|English: 10. Measure length at side of figure from waist to below buttocks plus 2 inches. (Photo credit: Wikipedia)|
You will need this picture as a reference
for information posted later on this page. I suppose
doctors know this already. :D
The list you see here are suggested tests that people keeping statistics or doctors tracking our decrepit bodies for signs of rot can use. I am sure a professional has a more scientific way of phrasing it but since I am writing for lay people I want to keep it simple. Here was the list Austin referred to from "the Dunedin Birth Cohort study by The Guardian."
I looked at this list and thought there must be some mistake. Surely, someone like me should know what these tests are. Of the 18 I only recognized 4. I looked up Leukocyte telemore length and did not understand one bit of the information. I could understand why Austin talked about "being in over her head." I know I was.
At a glance I was seeing the lab bill from hell. But, being the nitwit I am, I could only giggle. I could picture how the conversation was going to be. My doctor, like me, has a very good sense of humor. The third item on the list, Waist:Hip Ratio, had me picturing a lot of poking around my midsection.

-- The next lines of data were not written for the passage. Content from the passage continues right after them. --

(** The counting loops over the GPUs that count. *)
Definition add_counts (m : gmap string Z) (l : list (string * Z)) : gmap string Z :=
  fold_left (λ m p, addGPUCount m p.1 p.2) l m.

(** Zones whose names differ; the program adds up zones that share one. *)
Definition distinct_zone_names (zones : list thunder_zone) : Prop :=
  NoDup (omap (λ z, snd <$> zone_identity z) zones).

(** ** What the pools should be *)

(** The model a GPU type names: text without case and surrounding space. *)
Definition model_of (gpuType : string) : string := to_lower (trim_space gpuType).

(** A server in service: one with no status, or one of these. *)
Definition in_service (server : thunder_server) : bool :=
  existsb (λ word, bool_decide (trim_space (to_lower (server_Status server)) = word))
    ["active"; "healthy"; "online"; "ready"; ""].

(** The GPUs of a model on servers in service, and those that clients hold
    which are not decommissioned; a negative count is none. *)
Definition host_gpus (g : string) (servers : list thunder_server) : Z :=
  foldr Z.add 0%Z ((λ x, Z.max 0 (server_GPUCount x)) <$>
    filter (λ x, in_service x = true ∧ model_of (server_GPUType x) = g) servers).
Definition client_gpus (g : string) (clients : list registered_client) : Z :=
  foldr Z.add 0%Z ((λ x, Z.max 0 (client_GPUCount x)) <$>
    filter (λ x, client_DecommissionedAt x = None ∧ model_of (client_GPUType x) = g) clients).

Definition positive_target (t : float64) : bool :=
  match t with S754_finite false _ _ | S754_infinity false => true | _ => false end.

(** The target of a model: the last one Thunder names for it, or else the
    zone's, or else 1; and 1 if Thunder could not be asked. *)
Definition target_of (r : result targets_response) (g : string) : float64 :=
  match r with
  | Err _ => f64_one
  | Ok response =>
      match last (filter (λ x, model_of (target_GPUType x) ≠ "" ∧ model_of (target_GPUType x) = model_of g)
        (OversubscriptionTargets response)) with
      | Some x => if positive_target (target_value x) then target_value x else f64_one
      | None => if positive_target (DefaultOversubscriptionTarget response)
                then DefaultOversubscriptionTarget response else f64_one
      end
  end.

(** The greatest integer that is not above a count times a target. *)
Definition floor_product (h : Z) (t : float64) : Z :=
  match t with
  | S754_finite false m e => (h * Z.pos m * 2 ^ Z.max e 0) / 2 ^ Z.max (- e) 0
  | _ => 0
  end%Z.

(** The product is not so close below an integer that rounding it to a float64
    reaches that integer. *)
Definition clear_product (h : Z) (t : float64) : Prop :=
  match t with
  | S754_finite false m e =>
      (h < 2 ^ 53)%Z ∧ margin (h * Z.pos m * 2 ^ Z.max e 0)%Z (2 ^ Z.max (- e) 0)%Z (floor_product h t)
  | _ => False
  end.

(** What the operator reads about a zone: machine integers that can be added
    up, clear products, and no target that is not positive where the zone has
    one to fall back to. *)
Definition plain_zone (servers : list thunder_server) (clients : list registered_client)
    (r : result targets_response) : Prop :=
  Forall (λ x, in_int64 (server_GPUCount x) ∧
    let g := model_of (server_GPUType x) in
    (0 < host_gpus g servers)%Z → clear_product (host_gpus g servers) (target_of r g)) servers ∧
  Forall (λ x, in_int64 (client_GPUCount x) ∧
    (client_gpus (model_of (client_GPUType x)) clients ≤ max_int64)%Z) clients ∧
  match r with
  | Ok response =>
      Forall (λ x, positive_target (target_value x) = true) (OversubscriptionTargets response) ∨
      positive_target (DefaultOversubscriptionTarget response) = false
  | Err _ => True
  end.

#[global] Instance clear_product_dec h t : Decision (clear_product h t).
Proof. unfold clear_product, margin. destruct t as [| | |[]]; apply _. Defined.
#[global] Instance plain_zone_dec servers clients r : Decision (plain_zone servers clients r).
Proof. unfold plain_zone, in_int64. cbv zeta. destruct r; apply _. Defined.

(** The pool of a model in a zone. *)
Definition wanted_pool (zn : string) (servers : list thunder_server)
    (clients : list registered_client) (r : result targets_response) (g : string)
    : option poolDefinition :=
  let host := host_gpus g servers in
  let client := client_gpus g clients in
  let capacity := Z.max (floor_product host (target_of r g)) client in
  if bool_decide (g = "") || (capacity <=? 0)%Z then None
  else Some {| Zone := zn; GPUType := g; HostCapacity := host; ClientCapacity := client;
               Oversubscription := target_of r g; Capacity := capacity |}.

(** The identifier and the name of a zone: each stands in for the other where
    that is missing. *)
Definition known_as (zone : thunder_zone) (zoneID zoneName : string) : Prop :=
  let id := trim_space (zone_ZoneID zone) in
  let name := trim_space (zone_DisplayName zone) in
  (id ≠ "" ∨ name ≠ "") ∧
  (id = "" ∧ zoneID = name ∨ id ≠ "" ∧ zoneID = id) ∧
  (name = "" ∧ zoneName = id ∨ name ≠ "" ∧ zoneName = name).

(** What a pool offers beyond what clients hold is within its target. *)
Definition within_target (d : poolDefinition) : Prop :=
  (ClientCapacity d < Capacity d)%Z → ∃ m e, Oversubscription d = S754_finite false m e ∧
    (Capacity d * 2 ^ Z.max (- e) 0 ≤ HostCapacity d * Z.pos m * 2 ^ Z.max e 0)%Z.

(** The names of the zones still to be handled have no pools yet. *)
Definition unvisited (zones : list thunder_zone) (desired : gmap poolKey poolDefinition) : Prop :=
  ∀ key, key_Zone key ∈ omap (λ z, snd <$> zone_identity z) zones → desired !! key = None.
End spec.

(** Inputs of the concrete runs. *)
Definition sample_snapshot : snapshot :=
  Snapshot [ThunderZone "z1" "us-east"; ThunderZone "" "eu-west"]
    (λ z, if bool_decide (z = "z1")
          then [ThunderServer "A6000" 4 "Active"; ThunderServer "h100" 8 "down";
                ThunderServer " a6000 " 2 ""]
          else [])
    (λ z, [RegisteredClient "H100" 2 None; RegisteredClient "H100" 5 (Some 17%Z)])
    (λ z, Ok (TargetsResponse [OversubscriptionTarget "a6000" (f64_mul (f64_of_int 3) (S754_finite false 1 (-1)))]
                f64_one)).

(* -------------------------------------------------------------------- *)
(** ** Lemmas *)

Section lemmas.
Context `{UnicodeTables} `{FloatConversion} `{MapOrder}.

Lemma host_counts_alt servers : host_counts servers = add_counts ∅ (healthy_gpus servers).
Proof.
  unfold host_counts, add_counts, healthy_gpus. generalize (∅ : gmap string Z).
  induction servers as [|s servers IH]; intros m; [done|].
  rewrite filter_cons. cbn [fold_left]. rewrite IH.
  destruct (nodeHealthy (server_Status s)); by case_decide.
Qed.

Lemma client_counts_alt clients : client_counts clients = add_counts ∅ (live_gpus clients).
Proof.
  unfold client_counts, add_counts, live_gpus. generalize (∅ : gmap string Z).
  induction clients as [|c clients IH]; intros m; [done|].
  rewrite filter_cons. cbn [fold_left]. rewrite IH.
  destruct (client_DecommissionedAt c); by case_decide.
Qed.

Lemma add_counts_lookup g l m : g ≠ "" →
  default 0%Z (add_counts m l !! g) =
  fold_left (λ acc p, if bool_decide (normalizeGPUType p.1 = g) && (0 <? p.2)%Z
    then int64 (acc + p.2) else acc) l (default 0%Z (m !! g)).
Proof.
  intros Hg. revert m. induction l as [|[t c] l IH]; intros m; [done|].
  unfold add_counts in *. cbn [fold_left fst snd]. rewrite IH. f_equal. unfold addGPUCount.
  destruct (Z.leb_spec c 0), (Z.ltb_spec 0 c); try lia.
  - by rewrite orb_true_r, andb_false_r.
  - rewrite orb_false_r, andb_true_r.
    case_bool_decide as Ht; [rewrite bool_decide_false by congruence; done|].
    case_bool_decide as Hn; [subst; by rewrite lookup_insert_eq|by rewrite lookup_insert_ne].
Qed.

Lemma add_counts_empty l m : m !! "" = None → add_counts m l !! "" = None.
Proof.
  revert m. induction l as [|[t c] l IH]; intros m Hm; [done|].
  unfold add_counts in *. cbn [fold_left fst snd]. apply IH. unfold addGPUCount.
  case_bool_decide as Ht; [done|]. cbn [orb].
  destruct (c <=? 0)%Z; [done|]. by rewrite lookup_insert_ne.
Qed.

Lemma host_counts_total servers g : g ≠ "" →
  default 0%Z (host_counts servers !! g) = total_of g (healthy_gpus servers).
Proof. intros Hg. by rewrite host_counts_alt, add_counts_lookup. Qed.

Lemma client_counts_total clients g : g ≠ "" →
  default 0%Z (client_counts clients !! g) = total_of g (live_gpus clients).
Proof. intros Hg. by rewrite client_counts_alt, add_counts_lookup. Qed.

Lemma total_of_range g l : in_int64 (total_of g l).
Proof.
  unfold total_of. apply (fold_left_invariant in_int64).
  - intros acc p Hacc. destruct (_ && _); [apply int64_range|done].
  - unfold in_int64, min_int64, max_int64. lia.
Qed.

Lemma oversubscribed_range h t : in_int64 (oversubscribed h t).
Proof.
  unfold oversubscribed. destruct (_ || _); [|apply int64_of_floor_range].
  unfold in_int64, min_int64, max_int64. lia.
Qed.

Lemma oversubscribed_zero t : oversubscribed 0 t = 0%Z.
Proof. done. Qed.

Lemma pool_capacity_range h c t : in_int64 c → in_int64 (pool_capacity h c t).
Proof. pose proof (oversubscribed_range h t). unfold pool_capacity, in_int64 in *. lia. Qed.

(** What one GPU type of a zone puts under its key. *)
Lemma add_pool_lookup zn hc cc targets d g key :
  add_pool zn hc cc targets d g !! key =
    if decide (key = PoolKey zn g)
    then add_pool zn hc cc targets d g !! PoolKey zn g else d !! key.
Proof.
  case_decide as Hk; [by subst|]. unfold add_pool.
  destruct (_ <=? 0)%Z; [done|]. by rewrite lookup_insert_ne.
Qed.

(** The value under a key depends on what was under it only. *)
Lemma add_pool_local zn hc cc targets d1 d2 g :
  d1 !! PoolKey zn g = d2 !! PoolKey zn g →
  add_pool zn hc cc targets d1 g !! PoolKey zn g =
  add_pool zn hc cc targets d2 g !! PoolKey zn g.
Proof.
  intros Hd. unfold add_pool. rewrite Hd. destruct (_ <=? 0)%Z; [done|].
  by rewrite !lookup_insert_eq.
Qed.

Lemma fold_add_pool_lookup zn hc cc targets l d key : NoDup l →
  fold_left (add_pool zn hc cc targets) l d !! key =
    if decide (key_Zone key = zn ∧ key_GPUType key ∈ l)
    then add_pool zn hc cc targets d (key_GPUType key) !! key else d !! key.
Proof.
  intros Hl. revert d. induction Hl as [|g l Hg _ IH]; intros d.
  { rewrite decide_False; [done|]. intros [_ ?%not_elem_of_nil]. done. }
  cbn [fold_left]. rewrite IH. destruct key as [zn' g']. cbn [key_Zone key_GPUType].
  destruct (decide (zn' = zn ∧ g' ∈ l)) as [[-> Hin]|Hni].
  - rewrite (decide_True (P:=zn = zn ∧ g' ∈ g :: l)) by (split; [done|by right]).
    apply add_pool_local. rewrite add_pool_lookup, decide_False; [done|].
    intros [= ->]. done.
  - rewrite (add_pool_lookup _ _ _ _ _ g).
    destruct (decide (PoolKey zn' g' = PoolKey zn g)) as [[= -> ->]|Hne].
    + by rewrite decide_True by (split; [done|by left]).
    + rewrite decide_False; [done|]. intros [-> [->|?]%elem_of_cons]; [done|]. by apply Hni.
Qed.

Lemma add_zone_lookup zoneID zn servers clients targets d g :
  add_zone zoneID zn servers clients targets d !! PoolKey zn g =
  add_pool zn (host_counts servers) (client_counts clients) targets d g !! PoolKey zn g.
Proof.
  unfold add_zone. rewrite fold_add_pool_lookup by (rewrite map_order_perm; apply NoDup_elements).
  cbn [key_Zone key_GPUType]. case_decide as Hin; [done|].
  assert (g ∉ zone_gpu_types (host_counts servers) (client_counts clients)) as Hni.
  { intros Hg. apply Hin. split; [done|]. rewrite map_order_perm. by apply elem_of_elements. }
  unfold zone_gpu_types in Hni. apply not_elem_of_union in Hni as [Hh Hc].
  apply not_elem_of_dom in Hh, Hc. unfold add_pool. by rewrite Hh, Hc.
Qed.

Doctor: Barbara, let me check to see where your waist is these days (poking at my middle). Is it moving up or is it moving down and is it bigger than the rest of you.
Barbara: (Looking down.) My waist? Why do you want to know where and how big my waist is?
Doctor: Well, it seems the Federal government is very interested in your waist? (That may not be true but doctors do use the Federal government as an excuse for all sorts of stuff.)
Barbara: Huh. Who knew?!? What do they call that test?
Doctor: Waist:Hip Ratio. We call it the "Where and How Big" is it test.
Barbara: Well good luck. When you find my waist, let me know. I haven't seen it since 1990. But I am sure it is down there somewhere.The "gum" health seemed pretty straight forward and I did recognize "creatinine clearance". Then there was the "cardiorespiratory fitness" or the huff and puff test.
I think my gums are in pretty good shape but there was some questions about that when I visited the dentists. He wanted to know if I thought I would live long enough to warrant replacing fillings. That did make me wonder. Up until then I did not feel like a horse being checked for its age when a dentist looked in there. Now I do.
As for the creatinine clearance, we all know about pee and bodily functions. The word clearance is pretty self explanatory I think. I am glad that the medical profession came up with a more lady-like name for peeing a lot. That in a of itself is a good thing. On the other hand I did not know that peeing a lot was part of my age related problems. I have never been perfect in that regard...oh I suppose that is TMI (FYI: Too Much Information).
If cardiorespiratory fitness is a marker, I am in such deep #@#$%! Without going into the whole subject, let it be said that my husband walks fast and if he decided to put me to the test, I will arrive at his walking destination sometime the next day. I try but there you have it! On the up side, I am no worse than I have ever been. I huffed and puffed when I was 6!
Anyway, I just thought you would need to think about what is going on with your age. I am sure your doctor would order all these tests. Austin says in her article that they are not that bad:
"Simply put, biomarkers need to be simple and inexpensive to use. They should cause little or no pain and stress. And they must measure aging accurately."Cheap, simple and painless work for me.
Don't worry, you are just fine. I, on the other hand, may not be doing so good! Sigh!